In addition, many states impose a tax when vehicles are retitled. Also, some do not allow vehicle owners to name a beneficiary who can take ownership after the owner passes away. Lastly, it can be impractical to maintain the insurance and registration under the trustee’s name.
How Can You Determine Which Assets Are Best for a Living Trust?
It might be challenging to decide which assets would be best suited for a living trust, especially when the trustor owns a lot of property. A good place for a trustor to start is by creating an inventory of their property and listing the value of the assets on the list, which can aid informed decision-making.
There are several advantages to placing higher-value property in a living trust. These are the items that a person would want to keep out of the probate process.
Living trusts also help maintain privacy if someone does not want ownership of an item to become known to the public. Unlike other types of trusts or estate documents, the living trust will not become a public record upon a person’s death.
Also, remember that assets subject to frequent sales or transfers would not be good candidates for a living trust. These assets would bounce back and forth into and out of the living trust when transfers occur. The paperwork would be inconvenient to manage.
After considering these things, a person may be ready to decide which items would be beneficial to keep in a living trust. Some examples of assets that people frequently include in their living trusts are as follows:
- Valuable, collectible furniture;
- Expensive collectible art;
- Collectible antiques and family heirlooms;
- Other valuable collections, such as coin collections;
- Expensive jewelry;
- Brokerage accounts that are not retirement accounts;
- Safe deposit boxes;
- Annuities;
- Interests in small businesses, such as a limited partnership;
- Copyrights and other intellectual property interests;
- Real estate;
- Securities, like stocks and bonds.
These are just a few examples, and other assets may be appropriate also.
What Other Assets Might Not Be the Best for a Living Trust?
In addition to the properties mentioned above, there are some other assets that simply cannot be transferred through a living trust. These assets include cash, certain retirement benefits, and most life insurance benefits. A person should consider alternate ways of transferring these assets in an estate plan, such as a payable-on-death or transfer-on-death account.
Of course, life insurance is payable directly to a named beneficiary upon the death of the insured. And there are other options for life insurance policies as well.
Other assets that can be legally placed in a living trust but may present some obstacles, including the following:
- Interests in Larger Businesses: Larger businesses, such as partnership interests, are more complex and could present issues if a trustee becomes the manager of the business interest through a trust. Interests in smaller businesses are easier to identify and might accommodate a trustee more easily.
- Real Estate: As noted above, real estate can be a good asset for a living trust because it is often valuable. However, this is not true when the trustor co-owns the property with someone else. For example, if a person owns property in joint tenancy, the joint tenant automatically becomes the owner upon the death of another joint tenant through the right of survivorship.
There might be a problem with property on which there is a mortgage. It could require putting the title to the property in the name of the trust. Some mortgage lenders may be reluctant to do this.

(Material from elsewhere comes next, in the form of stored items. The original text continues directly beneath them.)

Lemma findIndex_split (p : T -> bool) (l : list T) :
  findIndex p l <> -1 ->
  exists l1 y l2,
    l = l1 ++ y :: l2 /\ p y = true /\
    (forall x, In x l1 -> p x = false) /\
    findIndex p l = Z.of_nat (List.length l1).
Proof.
  induction l as [|x l IH]; simpl; [congruence|].
  destruct (p x) eqn:Hx; intros Hne.
  - exists [], x, l. repeat split; auto. simpl; tauto.
  - destruct (Z.eqb_spec (findIndex p l) (-1)) as [|Hn]; [congruence|].
    destruct (IH Hn) as (l1 & y & l2 & -> & Hy & Hl1 & Hi).
    exists (x :: l1), y, l2. repeat split; auto.
    + intros z [<-|Hz]; auto.
    + rewrite Hi. simpl List.length. lia.
Qed.

Lemma findIndex_present (p : T -> bool) (l : list T) (y : T) :
  In y l -> p y = true -> findIndex p l <> -1.
Proof.
  induction l as [|x l IH]; simpl; [tauto|].
  intros [<-|Hin] Hy.
  - rewrite Hy. lia.
  - destruct (p x); [lia|].
    specialize (IH Hin Hy).
    destruct (Z.eqb_spec (findIndex p l) (-1)); [congruence|].
    destruct (findIndex_range p l); lia.
Qed.

Lemma splice_insert_at (l1 l2 : list T) (x : T) :
  splice_insert (l1 ++ l2) (Z.of_nat (List.length l1)) x = l1 ++ x :: l2.
Proof.
  unfold splice_insert.
  destruct (Z.ltb_spec (Z.of_nat (List.length l1)) 0); [lia|].
  rewrite length_app, Z.min_l by lia.
  rewrite Nat2Z.id, firstn_app, skipn_app, Nat.sub_diag, firstn_all, skipn_all.
  simpl. now rewrite app_nil_r.
Qed.

Lemma splice_insert_after (l1 l2 : list T) (y x : T) :
  splice_insert (l1 ++ y :: l2) (Z.of_nat (List.length l1) + 1) x
  = l1 ++ y :: x :: l2.
Proof.
  replace (Z.of_nat (List.length l1) + 1) with (Z.of_nat (List.length (l1 ++ [y])))
    by (rewrite length_app; simpl; lia).
  replace (l1 ++ y :: l2) with ((l1 ++ [y]) ++ l2) by now rewrite <- app_assoc.
  rewrite splice_insert_at, <- app_assoc. reflexivity.
Qed.

Lemma find_id_In (l : list T) (a : Z) :
  In a (map id l) -> exists x, find (fun item => id item =? a) l = Some x.
Proof.
  intros Hin. destruct (find _ l) eqn:Hf; [eauto|].
  apply in_map_iff in Hin. destruct Hin as (x & Hx & Hin).
  pose proof (find_none _ _ Hf x Hin) as Hn. simpl in Hn.
  rewrite Hx, Z.eqb_refl in Hn. discriminate.
Qed.

Lemma find_id_notin (l : list T) (a : Z) :
  ~ In a (map id l) -> find (fun item => id item =? a) l = None.
Proof.
  intros Hn. destruct (find _ l) eqn:Hf; [|reflexivity].
  apply find_some in Hf. destruct Hf as [Hin Heq].
  apply Z.eqb_eq in Heq. exfalso. apply Hn. rewrite <- Heq. now apply in_map.
Qed.

Lemma filter_drag_notin (l : list T) (a : Z) :
  ~ In a (map id l) -> filter (fun item => negb (id item =? a)) l = l.
Proof.
  induction l as [|x l IH]; simpl; intros Hn; [reflexivity|].
  destruct (Z.eqb_spec (id x) a); [tauto|]. simpl. f_equal. tauto.
Qed.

These items would be better suited to pass through probate or in other ways, i.e., through the right of survivorship. However, it is important to remember that because a living trust is revocable, a person can always amend it if conditions change after it is set up. Property can be added, and property can be removed. The important thing is to make changes correctly so they are legally enforceable.
Do I Need the Help of a Lawyer for Assistance With a Living Trust?
There are complications to creating a living trust to which an online form may not alert a person. It takes planning, foresight, and some legal know-how. A local living trust lawyer can help you put things into perspective and decide which assets would best suit your living trust and which should pass through probate or in other ways.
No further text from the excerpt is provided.